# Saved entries
(** * Chunk identifiers, Merkle trees and tree diffing of pr_agent.algo.ast

    A shallow embedding of [ast_chunker.py] and [merkle_tree.py]:
    - Python [str] values are sequences of Unicode code points;
    - [bytes] values are sequences of 8-bit numbers;
    - [str.encode()] is strict UTF-8, [hashlib.sha256] is FIPS 180-4;
    - [dict] and [set] values are stdpp's [gmap] and [gset], except for the
      one dictionary whose iteration order reaches a digest, which is an
      association list in insertion order; a [set] is iterated in the order
      of [elements], of which the properties use nothing but that it lists
      every element once;
    - objects that the code mutates ([MerkleTree] instances) live in a store
      and are reached through references. *)

From Stdlib Require Import NArith List Lia String Ascii.
From stdpp Require Import gmap list sets.

Open Scope N_scope.

(** ** Python strings and bytes *)

(** A Python [str]: the sequence of its code points.  Python's characters
    are the code points below [0x110000], lone surrogates included. *)
Abbreviation pystr := (list N).

(** A Python [bytes] value: each element is meant to be below 256. *)
Abbreviation pybytes := (list N).

(** Code points of a literal of the source text. *)
Definition lit (s : string) : pystr :=
  map N_of_ascii (list_ascii_of_string s).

# TASK TO COMPLETE
Please print out every record exactly as it is written.

# ANSWER FOR THIS EXERCISE
(** * Chunk identifiers, Merkle trees and tree diffing of pr_agent.algo.ast

    A shallow embedding of [ast_chunker.py] and [merkle_tree.py]:
    - Python [str] values are sequences of Unicode code points;
    - [bytes] values are sequences of 8-bit numbers;
    - [str.encode()] is strict UTF-8, [hashlib.sha256] is FIPS 180-4;
    - [dict] and [set] values are stdpp's [gmap] and [gset], except for the
      one dictionary whose iteration order reaches a digest, which is an
      association list in insertion order; a [set] is iterated in the order
      of [elements], of which the properties use nothing but that it lists
      every element once;
    - objects that the code mutates ([MerkleTree] instances) live in a store
      and are reached through references. *)

From Stdlib Require Import NArith List Lia String Ascii.
From stdpp Require Import gmap list sets.

Open Scope N_scope.

(** ** Python strings and bytes *)

(** A Python [str]: the sequence of its code points.  Python's characters
    are the code points below [0x110000], lone surrogates included. *)
Abbreviation pystr := (list N).

(** A Python [bytes] value: each element is meant to be below 256. *)
Abbreviation pybytes := (list N).

(** Code points of a literal of the source text. *)
Definition lit (s : string) : pystr :=
  map N_of_ascii (list_ascii_of_string s).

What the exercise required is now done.